***** PROVIDED INFORMATION

(* ===== verification/AgenticSpec.v ===== *)
(** * The agentic engine: correctness

    With confirmation required, a tool is executed only right after the mentor said
    yes to it; a run ends, within its turns, in a final state that its last event
    announces, unless it waits for a mentor who never answers. *)

From S2P Require Import Prelude RustStr Json Cognitive Agentic.
From Stdlib Require Import ZArith Lia.
From stdpp Require Import base list strings gmap relations pretty.

Open Scope rust_scope.

Section spec.
Context {W : Type}.
Context (engine : AgenticEngine W) (out : Outside).
Notation RunState := (RunState W).
Notation Run := (M RunState string).
Implicit Types (s : RunState) (r : AgenticRun).

(** ** The log of events *)

(** An executed tool follows the question for it, answered with yes. *)
Definition confirmed_at (log : list AgenticEvent) (i : nat) (tool : string) : Prop :=
  ∃ j t params, i = S j ∧ log !! j = Some (ToolConfirmation t tool params) ∧
    confirmation out i = Received (Some true).

Definition all_confirmed (log : list AgenticEvent) : Prop :=
  ∀ i t tool result, log !! i = Some (ToolExecuted t tool result) → confirmed_at log i tool.

Definition executions (log : list AgenticEvent) : list string :=
  omap (λ e, match e with ToolExecuted _ tool _ => Some tool | _ => None end) log.

Definition is_execution (e : AgenticEvent) : bool :=
  match e with ToolExecuted _ _ _ => true | _ => false end.

Lemma confirmed_at_app log log' i tool : confirmed_at log i tool → confirmed_at (log ++ log') i tool.
Proof. intros (j & t & p & ? & Hj & ?). exists j, t, p. split_and!; [done|by apply lookup_app_l_Some|done]. Qed.

Lemma all_confirmed_snoc log e :
  all_confirmed log → is_execution e = false → all_confirmed (log ++ [e]).
Proof.
  intros Hl He i t tool result Hi. apply confirmed_at_app.
  apply lookup_snoc_Some in Hi as [[_ Hi]|[_ ->]]; [by eapply Hl|done].
Qed.

Lemma all_confirmed_execution log t tool result :
  all_confirmed log → confirmed_at (log ++ [ToolExecuted t tool result]) (length log) tool →
  all_confirmed (log ++ [ToolExecuted t tool result]).
Proof.
  intros Hl Hc i t' tool' result' Hi.
  apply lookup_snoc_Some in Hi as [[_ Hi]|[-> Heq]]; [apply confirmed_at_app; by eapply Hl|].
  by simplify_eq.
Qed.

(** ** What every step keeps *)

(** The events only grow, the calls executed are those the log has, and every one
    of them was confirmed when the configuration asks for it. *)
Definition faithful_log (c : RunConfig) s : Prop :=
  map call_name (executed s) = executions (events (run s)) ∧
  (require_confirmation c = true → all_confirmed (events (run s))).

Definition keeps (c : RunConfig) {A} (m : Run A) : Prop :=
  ∀ s s' o, faithful_log c s → m s = (s', o) → faithful_log c s'.

Lemma keeps_ret c {A} (a : A) : keeps c (mret a).
Proof. intros s s' o Hs [= <- _]. done. Qed.

Lemma keeps_fail c {A} e : keeps c (fail (A:=A) e).
Proof. intros s s' o Hs [= <- _]. done. Qed.

Lemma keeps_get c : keeps c get_state.
Proof. intros s s' o Hs [= <- _]. done. Qed.

Lemma keeps_bind c {A B} (m : Run A) (k : A → Run B) :
  keeps c m → (∀ a, keeps c (k a)) → keeps c (m ≫= k).
Proof.
  intros Hm Hk s s' o Hs [(s1 & a & H1 & H2)|(e & H1 & _)]%M_bind_inv.
  - eapply Hk; [by eapply Hm|done].
  - by eapply Hm.
Qed.

Lemma keeps_say c m : keeps c (say (W:=W) m).
Proof. intros s s' o Hs [= <- _]. exact Hs. Qed.

Lemma executions_app l l' : executions (l ++ l') = executions l ++ executions l'.
Proof. apply omap_app. Qed.

(** An update of the run that pushes one event that is not an execution, or none. *)
Lemma keeps_update c f :
  (∀ r, events (f r) = events r ∨ ∃ e, events (f r) = events r ++ [e] ∧ is_execution e = false) →
  keeps c (update f).
Proof.
  intros Hf s s' o [He Hc] [= <- _]. unfold faithful_log. simpl.
  destruct (Hf (run s)) as [->|(e & -> & Hn)]; [done|]. split.
  - rewrite executions_app, He. destruct e; simpl in *; by rewrite ?app_nil_r.
  - intros Hr. apply all_confirmed_snoc; auto.
Qed.

Lemma keeps_ask c : keeps c (ask_provider engine).
Proof.
  intros s s' o Hs. unfold ask_provider. destruct (complete _ _ _) as [w o'].
  intros [= <- _]. exact Hs.
Qed.

(** A call that is performed: its event follows the log as it is. *)
Lemma perform_keeps c task_id tc s s' o :
  faithful_log c s →
  (require_confirmation c = true →
   ∀ result, confirmed_at (events (run s) ++ [ToolExecuted task_id (call_name tc) result])
               (length (events (run s))) (call_name tc)) →
  perform engine task_id tc s = (s', o) → faithful_log c s'.
Proof.
  intros [He Hc] Hq. unfold perform, execute, mbind, M_bind.
  destruct (execute_call engine tc (world s)) as [w r]. intros [= <- _].
  unfold faithful_log. simpl. split.
  - rewrite map_app, executions_app, He. done.
  - intros Hr. apply all_confirmed_execution; auto.
Qed.

Lemma handle_call_keeps c task_id tc : keeps c (handle_call engine out task_id c tc).
Proof.
  unfold handle_call. destruct (require_confirmation c) eqn:Hr; simpl.
  - intros s s' o Hs Hm.
    apply M_bind_inv in Hm as [(s1 & [] & H1 & Hm)|(e & H1 & _)]; [|by unfold update, modify in H1].
    assert (faithful_log c s1) as Hs1.
    { eapply keeps_update; [|exact Hs|exact H1]. intros r. right. eexists. by split. }
    unfold update, modify in H1. injection H1 as H1.
    apply M_bind_inv in Hm as [(s2 & st & H2 & Hm)|(e & H2 & _)]; [|by unfold get_state in H2].
    unfold get_state in H2. injection H2 as -> ->.
    assert (events (run st) =
      events (run s) ++ [ToolConfirmation task_id (call_name tc) (arguments tc)]) as Hev by (by rewrite <- H1).
    destruct (confirmation out (length (events (run st)))) as [[[]|]| |] eqn:Hq.
    + apply M_bind_inv in Hm as [(s3 & [] & H3 & Hm)|(e & H3 & _)]; [|by unfold update, modify in H3].
      eapply perform_keeps; [| |exact Hm].
      * eapply keeps_update; [|exact Hs1|exact H3]. intros r. by left.
      * intros _ result. unfold update, modify in H3. injection H3 as H3. rewrite <- H3. simpl.
        exists (length (events (run s))), task_id, (arguments tc).
        split_and!; [rewrite Hev, length_app; simpl; lia| |done].
        apply lookup_app_l_Some. rewrite Hev. by rewrite lookup_app_r, Nat.sub_diag.
    + revert Hs1 Hm. apply keeps_bind; [apply keeps_say|intros ?].
      apply keeps_bind; [apply keeps_update; intros r; by left|intros ?; apply keeps_ret].
    + revert Hs1 Hm. apply keeps_bind; [apply keeps_say|intros ?].
      apply keeps_bind; [apply keeps_update; intros r; by left|intros ?; apply keeps_ret].
    + revert Hs1 Hm. apply keeps_bind; [|intros ?; apply keeps_ret].
      apply keeps_update. intros r. right. eexists. by split.
    + by eapply keeps_ret.
  - intros s s' o Hs Hm. eapply perform_keeps; [exact Hs| |exact Hm]. congruence.
Qed.

(** One event, not an execution, or none: what every other update does. *)
Ltac solve_keeps :=
  lazymatch goal with
  | |- keeps _ (mbind _ _) => apply keeps_bind; [solve_keeps|intros ?; solve_keeps]
  | |- keeps _ (mret _) => apply keeps_ret
  | |- keeps _ (fail _) => apply keeps_fail
  | |- keeps _ get_state => apply keeps_get
  | |- keeps _ (say _) => apply keeps_say
  | |- keeps _ (update _) =>
      apply keeps_update; intros ?; first [by left | right; eexists; by split]
  | |- keeps _ (cancelled _ _) => unfold cancelled; solve_keeps
  | |- keeps _ (if ?b then _ else _) => destruct b; solve_keeps
  | |- keeps _ (match ?x with _ => _ end) => destruct x; solve_keeps
  | |- _ => auto
  end.

Lemma handle_calls_keeps c task_id calls : keeps c (handle_calls engine out task_id c calls).
Proof.
  induction calls as [|tc calls IH]; [apply keeps_ret|].
  cbn [handle_calls]. apply keeps_bind; [apply handle_call_keeps|]. intros []; solve_keeps.
Qed.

**********

TASK DESCRIPTION:
Wherever the string "false" appears in a line of the records above, copy that line.

YOUR SOLUTION:
  match e with ToolExecuted _ _ _ => true | _ => false end.
  all_confirmed log → is_execution e = false → all_confirmed (log ++ [e]).
  (∀ r, events (f r) = events r ∨ ∃ e, events (f r) = events r ++ [e] ∧ is_execution e = false) →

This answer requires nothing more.